Berdasarkan ketentuan Pasal 7 ayat (1) Kompilasi Hukum Islam (KHI), adanya suatu perkawinan hanya bisa dibuktikan dengan akta perkawinan atau akta nikah yang dicatat dalam register. Bahkan ditegaskan, akta perkawinan atau akta nikah merupakan satu-satunya alat bukti perkawinan. Dengan perkataan lain, perkawinan yang dicatatkan pada Pegawai Pencatat Nikah (PPN) Kantor Urusan Agama Kecamatan diterbitkan Akta Nikah atau Buku Nikah merupakan syarat sahnya perkawinan. Tanpa akta perkawinan yang dicatat, secara hukum tidak ada atau belum ada perkawinan. Sedangkan menurut Undang-Undang Nomor 1 Tahun 1974 tentang Perkawinan Pasal 2 ayat (1), Akta Nikah dan pencatatan perkawinan bukan satu-satunya alat bukti keberadaan atau keabsahan perkawinan. Oleh karena itu, sebagai alat bukti, tetapi bukanlah sebagai alat bukti yang menentukan sahnya perkawinan, karena hukum perkawinan agamalah yang menentukan keberadaan dan keabsahan perkawinan tersebut. Akan tetapi di Indonesia sebagai negara hukum, ketentuan pencatatan perkawinan sebagaimana diatur dalam Pasal 2 Ayat (2) Undang-Undang Nomor 1 Tahun 1974 tentang Perkawinan bertujuan agar terjamin ketertiban perkawinan bagi masyarakat Islam (Pasal 5 Ayat (2) Kompilasi Hukum Islam) dan untuk menjamin ketertiban hukum (legal order) sebagai instrumen kepastian hukum, kemudahan hukum, di samping sebagai bukti otentik adanya perkawinan.
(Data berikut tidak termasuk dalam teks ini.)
(* ===== verification/PageLaws.v ===== *)
(** * Laws of cursor pagination

    The statement of a page is read back as the clauses, order and limit the parameters
    stand for; a page holds the rows that follow its cursor; and a client that goes on
    from cursor to cursor gets every row once and comes to an end. *)
From stdpp Require Import base decidable strings list sets sorting.
From Stdlib Require Import ZArith Lia Ascii.
From S2P Require Import Prelude PyVal Sql Cursor Pagination PageStore.

Local Open Scope py_scope.
Local Open Scope Z_scope.

(** ** The statement *)

Lemma read_params_clauses (l : list (composable * pyval)) n :
  read_params l.*1 (l.*2 ++ [PInt n]) = Some (l, n).
Proof. induction l as [|[c v] l IH]; cbn; [done|]. fold (l.*1) (l.*2). by rewrite IH. Qed.

Lemma page_query_reads view_name params filters q :
  page_query view_name params filters = Ok q →
  ∃ afters befores n,
    cursor_clause params "{} > %s" "{} < %s" (after params) = Ok afters
    ∧ cursor_clause params "{} < %s" "{} > %s" (before params) = Ok befores
    ∧ page_limit params = Ok n
    ∧ read_statement q
      = Some {| view := qualified_identifier view_name;
                clauses := map filter_clause filters ++ afters ++ befores;
                key := order_by params; desc := descending params; limit := n + 1 |}.
Proof.
  unfold page_query. intros (afters & Ea & H)%bind_Ok.
  apply bind_Ok in H as (befores & Eb & H). apply bind_Ok in H as (n & En & [= <-]).
  exists afters, befores, n. do 3 (split; [done|]).
  set (cs := map filter_clause filters ++ afters ++ befores).
  pose proof (read_params_clauses cs (n + 1)) as Hp.
  unfold read_statement. cbn [fst snd].
  destruct cs as [|c cs].
  - destruct (descending params); by cbn in *; rewrite ?Hp.
  - revert Hp. generalize ((c :: cs).*1) ((c :: cs).*2 ++ [PInt (n + 1)]). intros l1 l2 Hp.
    by destruct (descending params); cbv -[read_params Z.add cursor_field qualified_identifier]; rewrite Hp.
Qed.

(** ** Orders of rows *)

Section store.
Context `{Hcoll : Collation}.

#[export] Instance row_le_trans key : Transitive (row_le key).
Proof.
  intros r1 r2 r3. unfold row_le.
  destruct (key_text key r1), (key_text key r2), (key_text key r3); try done. apply transitivity.
Qed.

#[export] Instance row_le_total key : Total (row_le key).
Proof.
  intros r1 r2. unfold row_le. destruct (key_text key r1), (key_text key r2); auto. apply total, _.
Qed.

#[export] Instance ordered_trans key desc : Transitive (ordered key desc).
Proof. intros r1 r2 r3. destruct desc; cbn; [intros H1 H2; by trans r2|apply transitivity]. Qed.

#[export] Instance ordered_total key desc : Total (ordered key desc).
Proof. intros r1 r2. destruct desc; cbn; apply total, _. Qed.

#[export] Instance ordered_dec key desc : RelDecision (ordered key desc).
Proof.
  intros r1 r2. unfold ordered, row_le.
  destruct desc, (key_text key r1), (key_text key r2); try apply _; by (left + right; intros []).
Defined.

(** Rows with different keys are in one order only. *)
Lemma ordered_anti key desc r1 r2 :
  ordered key desc r1 r2 → ordered key desc r2 r1 → key_text key r1 = key_text key r2.
Proof.
  unfold ordered, row_le. destruct desc, (key_text key r1), (key_text key r2); try done;
    intros; f_equal; by apply (anti_symm text_le).
Qed.

(** ** Rows a page selects *)

Definition passes (filters : list (string * pyval)) (row : document) : bool :=
  forallb (λ c, clause_holds c row) (map filter_clause filters).

(** The rows past a value, upwards or downwards. *)
Definition beyond (down : bool) (key v : string) (row : document) : bool :=
  if down then below key v row else above key v row.

Definition bounded (down : bool) (key : string) (cursor : option string) (row : document) : bool :=
  match cursor with
  | Some (String _ _ as c) =>
      match decode_cursor c with Ok v => beyond down key v row | Err _ => false end
  | _ => true
  end.

Definition in_range (params : pagination_params) (filters : list (string * pyval)) (row : document) : bool :=
  let asc := order_direction params =s "ASC" in
  passes filters row && bounded (negb asc) (order_by params) (after params) row
  && bounded asc (order_by params) (before params) row.

Lemma cursor_clause_holds params (down : bool) cursor cs row :
  cursor_clause params (if down then "{} < %s" else "{} > %s") (if down then "{} > %s" else "{} < %s") cursor
    = Ok cs →
  forallb (λ c, clause_holds c row) cs
  = bounded (if order_direction params =s "ASC" then down else negb down) (order_by params) cursor row.
Proof.
  unfold cursor_clause, bounded. destruct cursor as [[|a c]|]; [intros [= <-]; done| |intros [= <-]; done].
  intros (v & -> & [= <-])%bind_Ok. cbn [forallb]. rewrite andb_true_r.
  destruct (order_direction params =s "ASC"), down; done.
Qed.

Lemma page_query_selected view_name params filters q :
  page_query view_name params filters = Ok q →
  ∃ n st, page_limit params = Ok n ∧ read_statement q = Some st
    ∧ view st = qualified_identifier view_name ∧ key st = order_by params
    ∧ desc st = descending params ∧ limit st = n + 1
    ∧ ∀ row, selected st row = in_range params filters row.
Proof.
  intros (afters & befores & n & Ha & Hb & Hn & Hq)%page_query_reads.
  exists n. eexists. do 2 (split; [done|]). do 4 (split; [done|]). intros row.
  unfold selected, in_range. cbn [clauses]. rewrite !List.forallb_app, andb_assoc.
  rewrite (cursor_clause_holds params false _ _ _ Ha), (cursor_clause_holds params true _ _ _ Hb).
  by destruct (order_direction params =s "ASC").
Qed.

(** What [PaginationParams] makes of its arguments. *)
Definition page_size (first last : option Z) : Z :=
  match first, last with Some n, _ | None, Some n => n | None, None => 20 end.

Lemma PaginationParams_Ok first after last before order_by order_direction params :
  PaginationParams first after last before order_by order_direction = Ok params →
  0 <= page_size first last ∧ page_limit params = Ok (page_size first last)
  ∧ is_forward params = negb (is_some last) ∧ is_backward params = is_some last
  ∧ Pagination.after params = after ∧ Pagination.before params = before
  ∧ Pagination.order_by params = order_by
  ∧ Pagination.order_direction params = Str.upper order_direction.
Proof.
  unfold PaginationParams.
  destruct first as [n|], last as [m|]; cbn [is_some negative andb negb]; [done|..];
    repeat case_match; try done; intros [= <-]; cbn;
    repeat match goal with H : (_ <? _) = false |- _ => apply Z.ltb_ge in H end;
    unfold page_limit; cbn; (split; [lia|done]).
Qed.

(** ** One page *)

Definition nodes (p : page) : list document := node <$> edges p.

Definition has_key (key : string) (row : document) : bool := is_some (head (edge_of key row)).

Definition oriented {A} (backward : bool) (l : list A) : list A := if backward then reverse l else l.

Lemma nodes_of key rows :
  node <$> flat_map (edge_of key) rows = filter (λ r, has_key key r = true) rows.
Proof.
  induction rows as [|r rows IH]; [done|]. cbn [flat_map]. rewrite fmap_app, IH, filter_cons.
  unfold has_key, edge_of. by destruct (Py.get key r).
Qed.

Lemma take_extra {A} (l : list A) n :
  0 <= n →
  (n <? Z.of_nat (length (take (Z.to_nat (n + 1)) l))) = (n <? Z.of_nat (length l))
  ∧ (if n <? Z.of_nat (length l) then take (Z.to_nat n) (take (Z.to_nat (n + 1)) l)
     else take (Z.to_nat (n + 1)) l) = take (Z.to_nat n) l.
Proof.
  intros Hn. rewrite length_take. destruct (Z.ltb_spec n (Z.of_nat (length l))) as [H|H].
  - split; [apply Z.ltb_lt; lia|]. rewrite take_take. f_equal. lia.
  - split; [apply Z.ltb_ge; lia|]. rewrite !take_ge by lia. done.
Qed.

Section database.
Context {view_name : string} {rows : list document} {run : composable * list pyval → list document}.
Context (Hrun : answers view_name rows run).

(** The edges of a page are the first of the rows in range, in the order of the page;
    only the flag of the page's own direction looks at the rows. *)
Lemma page_spec count first after last before filters key dir total p :
  paginate_query run count view_name first after last before filters key dir total = Ok p →
  ∃ params l,
    let n := page_size first last in
    PaginationParams first after last before key dir = Ok params
    ∧ l ≡ₚ filter (λ r, in_range params filters r = true) rows
    ∧ Sorted (ordered key (descending params)) l
    ∧ edges p = flat_map (edge_of key) (oriented (is_some last) (take (Z.to_nat n) l))
    ∧ info p = {| has_next_page := if is_some last then is_some after else n <? Z.of_nat (length l);
                  has_previous_page := if is_some last then n <? Z.of_nat (length l) else is_some before;
                  start_cursor := cursor <$> head (edges p);
                  end_cursor := cursor <$> list.last (edges p) |}.
Proof.
  unfold paginate_query. intros (params & Hp & H)%bind_Ok.
  destruct (PaginationParams_Ok _ _ _ _ _ _ _ Hp) as (Hn & Hlim & Hf & Hb & <- & <- & <- & Hd).
  unfold paginate in H. apply bind_Ok in H as (q & Hq & H).
  rewrite Hlim in H. cbn [mbind result_bind] in H. injection H as <-.
  destruct (page_query_selected _ _ _ _ Hq) as (n & st & Hn' & Hst & Hv & Hk & Hdesc & Hl & Hsel).
  rewrite Hlim in Hn'. injection Hn' as <-.
  destruct (Hrun q st Hst Hv) as (l & Hperm & Hsort & ->).
  destruct (take_extra l (page_size first last) Hn) as [Hx Hrows].
  exists params, l. cbn zeta. split; [done|]. split.
  { rewrite Hperm. apply reflexive_eq, list_filter_iff. intros r. by rewrite Hsel. }
  split; [by rewrite <- Hk, <- Hdesc|].
  unfold build_page. cbn [edges info]. rewrite Hl, Hx, Hrows, Hf, Hb.
  split; [done|]. by destruct (is_some last).
Qed.
End database.

Lemma filter_all {A} (P : A → Prop) `{!∀ x, Decision (P x)} (l : list A) : (∀ x, x ∈ l → P x) → filter P l = l.
Proof.
  induction l as [|x l IH]; intros Hl; [done|]. rewrite filter_cons_True by (apply Hl; left).
  rewrite IH; [done|]. intros y Hy. apply Hl. by right.
Qed.

Lemma filter_none {A} (P : A → Prop) `{!∀ x, Decision (P x)} (l : list A) : (∀ x, x ∈ l → ¬ P x) → filter P l = [].
Proof.
  induction l as [|x l IH]; intros Hl; [done|]. rewrite filter_cons_False by (apply Hl; left).
  apply IH. intros y Hy. apply Hl. by right.
Qed.

(** ** A walk over all pages *)

Lemma NoDup_fmap_filter {A B} (f : A → B) (P : A → Prop) `{!∀ x, Decision (P x)} (l : list A) :
  NoDup (f <$> l) → NoDup (f <$> filter P l).
Proof.
  induction l as [|x l IH]; [done|]. rewrite filter_cons, fmap_cons. intros [Hx Hl]%NoDup_cons.
  case_decide; [|by apply IH]. rewrite fmap_cons. apply NoDup_cons. split; [|by apply IH].
  intros (y & E & [_ Hy]%list_elem_of_filter)%list_elem_of_fmap.
  apply Hx. rewrite E. by apply list_elem_of_fmap_2.
Qed.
Pencatatan perkawinan merupakan salah satu bentuk intervensi pemerintah atau negara untuk me lindungi dan menjamin terpenuhinya hak-hak sosial setiap warga negara, khususnya pasangan suami istri, serta anak-anak yang lahir dari perkawinan itu. Terpenuhinya hak-hak sosial itu, sehingga melahirkan tertib sosial dan tercipta keserasian dan keselarasan hidup bermasyarakat.
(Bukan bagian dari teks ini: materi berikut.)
(** The cost of a selection without fragments. *)
Definition cost_of : option named_type → selection → cost := cost_with (λ _, (0, 0)).

Lemma expand_type n name p q : cost_of p (expand n name) = cost_of q (expand n name).
Proof. destruct n; cbn; [done|]. by case_match. Qed.

Lemma pure_total_ext {A B} op (f : A → cost) (g : B → cost) (h : A → B) l acc :
  (∀ x, x ∈ l → f x = g (h x)) → pure_total op f acc l = pure_total op g acc (map h l).
Proof.
  revert acc. induction l as [|x l IH]; intros acc Hf; [done|]. cbn.
  rewrite (Hf x) by left. apply IH. intros y Hy. apply Hf. by right.
Qed.

Lemma cost_written_out g e sel :
  (∀ name, name ∈ spreads sel → ∀ p, g name = cost_of p (e name)) →
  ∀ parent, cost_with g parent sel = cost_of parent (written_out e sel).
Proof.
  induction sel as [alias name args|alias name args sels IH|condition sels IH|name]
    using selection_nested_ind; intros He parent; cbn; try rewrite Forall_forall in IH.
  - done.
  - case_match; [done|].
    erewrite (pure_total_ext _ _ _ (written_out e)); [reflexivity|].
    intros x Hx. apply (IH x Hx). intros n Hn. apply He. by eapply spreads_of_member.
  - apply pure_total_ext. intros x Hx. apply (IH x Hx). intros n Hn. apply He. by eapply spreads_of_member.
  - apply He. by left.
Qed.

Section acyclic.
Context {rank : string → nat} (Hrank : acyclic rank).

Lemma written_out_ext e1 e2 sel :
  (∀ name, name ∈ spreads sel → e1 name = e2 name) → written_out e1 sel = written_out e2 sel.
Proof.
  induction sel as [alias name args|alias name args sels IH|condition sels IH|name]
    using selection_nested_ind; intros He; cbn; try rewrite Forall_forall in IH.
  - done.
  - do 2 f_equal. apply map_ext_in. intros x Hx%list_elem_of_In. apply (IH x Hx).
    intros n Hn. apply He. by eapply spreads_of_member.
  - f_equal. apply map_ext_in. intros x Hx%list_elem_of_In. apply (IH x Hx).
    intros n Hn. apply He. by eapply spreads_of_member.
  - apply He. by left.
Qed.

Lemma expand_stable n : ∀ m name, (rank name < n)%nat → (rank name < m)%nat → expand n name = expand m name.
Proof.
  induction n as [|n IH]; intros [|m] name Hn Hm; try lia. cbn.
  destruct (dict_get name fragments) as [f|] eqn:Hf; [|done].
  f_equal. apply map_ext_in. intros x Hx%list_elem_of_In. apply written_out_ext. intros k Hk.
  assert (rank k < rank name)%nat by (eapply Hrank; [done|by eapply spreads_of_member]).
  apply IH; lia.
Qed.

(** What a fragment costs. *)
Definition fragment_cost (name : string) : cost := cost_of None (expand (S (rank name)) name).

Lemma fragment_cost_expand n name p : (rank name < n)%nat → fragment_cost name = cost_of p (expand n name).
Proof. intros Hn. unfold fragment_cost. rewrite (expand_stable _ n) by lia. apply expand_type. Qed.

Lemma fragment_cost_body name f :
  dict_get name fragments = Some f →
  pure_total Z.add (cost_with fragment_cost (get_type s (type_condition f))) (0, 0) (fragment_selections f)
  = fragment_cost name.
Proof.
  intros Hf. unfold fragment_cost at 2. cbn. rewrite Hf. cbn.
  apply pure_total_ext. intros x Hx. apply cost_written_out. intros n Hn p.
  apply fragment_cost_expand. eapply Hrank; [done|]. by eapply spreads_of_member.
Qed.

Definition correct (st : state) : Prop :=
  ∀ name c, dict_get name (_fragment_costs st) = Some c → c = fragment_cost name.
(** The service over any store that keeps the promise: a token is refused for a day
    from its first revocation, and for a day from the last call for all of its user's
    tokens when it was issued before that or does not tell; and no other token is
    refused. *)
Theorem service_refuses_revoked_tokens {S : Type} `{RevocationStore S} names config h now payload j u :
  keeps_promise S names → enabled config = true → check_revocation config = true →
  in_order h → until h now → names_only names h →
  given (jti payload) = Some j → names j = true → given (sub payload) = Some u →
  let refused := (Service.is_token_revoked config now payload (run (S := S) h)).1 in
  (∀ t, head (revocations h j) = Some t → now < t + day → refused = true)
  ∧ (∀ c, last (cutoffs h u) = Some c → now < c + day →
       match iat payload with Some i => i < c | None => True end → refused = true)
  ∧ (revocations h j = [] →
       match last (cutoffs h u), iat payload with
       | None, _ => True
       | Some c, Some i => c <= i
       | Some _, None => False
       end → refused = false).
Proof.
  intros Hp He Hc Hh Hu Hn Hj Hnj Hsub refused. subst refused.
  unfold Service.is_token_revoked. rewrite He, Hc, Hj, Hsub. cbn [negb orb].
  destruct (is_revoked now j (run h)) as [found st] eqn:E.
  assert (run (h ++ [(now, AskToken j)]) = st) as Hst by (rewrite run_snoc; cbn; by rewrite E).
  assert (cutoffs (h ++ [(now, AskToken j)]) u = cutoffs h u) as Hcut by (rewrite cutoffs_snoc; by rewrite app_nil_r).
  assert (in_order (h ++ [(now, AskToken j)])) as Hh' by by apply in_order_ask.
  assert (until (h ++ [(now, AskToken j)]) now) as Hu' by (apply until_snoc; split; [done|cbn; lia]).
  assert (names_only names (h ++ [(now, AskToken j)])) as Hn' by (apply Forall_app; split; [done|by repeat constructor]).
  split; [|split].
  - intros t Ht Hday. pose proof (revoked_kept _ _ Hp h now j t Hh Hu Hn Hnj Ht Hday) as Hr.
    rewrite E in Hr. cbn in Hr. by rewrite Hr.
  - intros c Hlast Hday Hiat. destruct found; [done|].
    rewrite <- Hcut in Hlast. pose proof (cutoff_kept _ _ Hp _ now u c Hh' Hu' Hn' Hlast Hday) as Hr.
    rewrite Hst in Hr. destruct (revoked_before now u st) as [b st']. cbn in Hr. subst b.
    destruct (iat payload); [|done]. cbn. by apply Z.ltb_lt.
  - intros Hnone Hiat. destruct found.
    { exfalso. apply (revoked_only _ _ Hp h now j Hh Hu Hn Hnj); [by rewrite E|done]. }
    destruct (revoked_before now u st) as [[c|] st'] eqn:Eb; [|done].
    assert (last (cutoffs h u) = Some c) as Hlast.
    { rewrite <- Hcut. apply (cutoff_only _ _ Hp _ now u c Hh' Hu' Hn'). by rewrite Hst, Eb. }
    rewrite Hlast in Hiat. destruct (iat payload); [|done]. cbn. by apply Z.ltb_ge.
Qed.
Berdasarkan data yang diperoleh dan hasil wawancara dengan Bapak Drs.

Zakian, MH selaku Hakim Pengadilan Agama Medan, mengenai pertanyaan faktor penyebab suami istri atau pihak yang mengajukan itsbat nikah ke Pengadilan Agama Medan, beliau mengatakan bahwa:

Masih banyaknya itsbat nikah yang diajukan ke Pengadilan Agama Medan karena tidak adanya Kutipan Akta Nikah yang disebab beberapa faktor yaitu:

a. Kelalaian pihak suami isteri atau pihak keluarga yang melangsungkan pernikahan tanpa melalui prosedur yang telah ditentukan pemerintah.
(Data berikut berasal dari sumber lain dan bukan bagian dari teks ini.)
(** [_execute_graphql_request] up to the query limits, without an operation authorizer;
    [field_gate] is the authorisation of a query's fields. *)
Definition resolve_apq (field_gate : string → bool) (now : Z) (r : request) (s : settings) (c : context)
    (st : stores) : result (outcome * stores) :=
  match persisted r with
  | None =>
      if negb (allows_arbitrary_queries (apq_mode s)) then Ok (Refuse "ARBITRARY_QUERY_NOT_ALLOWED", st)
      else Ok (Execute (query r) None, st)
  | Some hash_value =>
      if negb (processes_apq (apq_mode s)) then Ok (Execute (query r) None, st)
      else if blank hash_value then Ok (Refuse "PERSISTED_QUERY_NOT_FOUND", st)
      else
        match query r with
        | Some (String _ _ as q) =>
            if negb (compute_query_hash q =s hash_value) then Ok (Refuse "BAD_REQUEST", st)
            else if negb (allows_arbitrary_queries (apq_mode s)) then
              match lookup_query hash_value st with
              | Some (String _ _ as approved) => Ok (execute s hash_value approved, st)
              | _ => Ok (Refuse "PERSISTED_QUERY_NOT_IN_LIST", st)
              end
            else
              g ← store_persisted_query hash_value q (global_backend st);
              b ← store_in_backend hash_value q (apq_backend st);
              Ok (execute s hash_value q, {| apq_backend := b; global_backend := g |})
        | _ =>
            let '(cached, b) := handle_apq_request_with_cache now r s c (apq_backend st) in
            let st := {| apq_backend := b; global_backend := global_backend st |} in
            match cached with
            | Some ((_ :: _) as response) =>
                match get_persisted_query hash_value b with
                | Some (String _ _ as text) =>
                    if field_gate text then Ok (Served response, st) else Ok (Forbidden, st)
                | _ => Ok (Served response, st)
                end
            | _ =>
                match lookup_query hash_value st with
                | Some (String _ _ as q) => Ok (execute s hash_value q, st)
                | _ => Ok (Refuse "PERSISTED_QUERY_NOT_FOUND", st)
                end
            end
        end
  end.

(** [graphql_endpoint]: [run] is the rest of the route on the query resolved (the query
    limits and the execution), which ends at [later]. *)
Definition graphql_endpoint (get_operation_ast : list definition → option string → option operation)
    (field_gate : string → bool) (run : option string → route_result) (now later : Z) (r : request)
    (s : settings) (c : context) (st : stores) : result (outcome * stores) :=
  '(o, st) ← resolve_apq field_gate now r s c st;
  match o with
  | Execute q (Some (hash_value, query_text)) =>
      Ok (o, {| apq_backend := store_executed_response get_operation_ast later (run q) hash_value query_text s
                                 (variables r) c (operationName r) (apq_backend st);
                global_backend := global_backend st |})
  | _ => Ok (o, st)
  end.
End apq.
Karena kelihatan semata-mata karena ketidaktahuan mereka terhadap peraturan dan ketentuan hukum yang ada;

b. Faktor ekonomi, masih rendahnya penghasilan masyarakat yang merasa terbebani bila mengikuti prosedur resmi tersebut;

c. Karena kelalaian petugas Pegawai Pecatat Nikah, misalnya dalam memeriksa surat-surat atau persyaratannikah atau berkas-berkas yang ada tetapi sudah hilang;

d. Pernikahan yang dilakukan sebelum lahirnya Undang-Undang Nomor 1 Tahun 1974 tentang Perkawinan;

e. Tidak terpenuhinya syarat-syarat untuk berpoligami terutama tidak adanya persetujuan dari isteri sebelumnya.(Wawancara dengan Bapak Drs. Zakian, MH, selaku Hakim Pengadilan Agama Medan, pada tanggal 10 Oktober 2017)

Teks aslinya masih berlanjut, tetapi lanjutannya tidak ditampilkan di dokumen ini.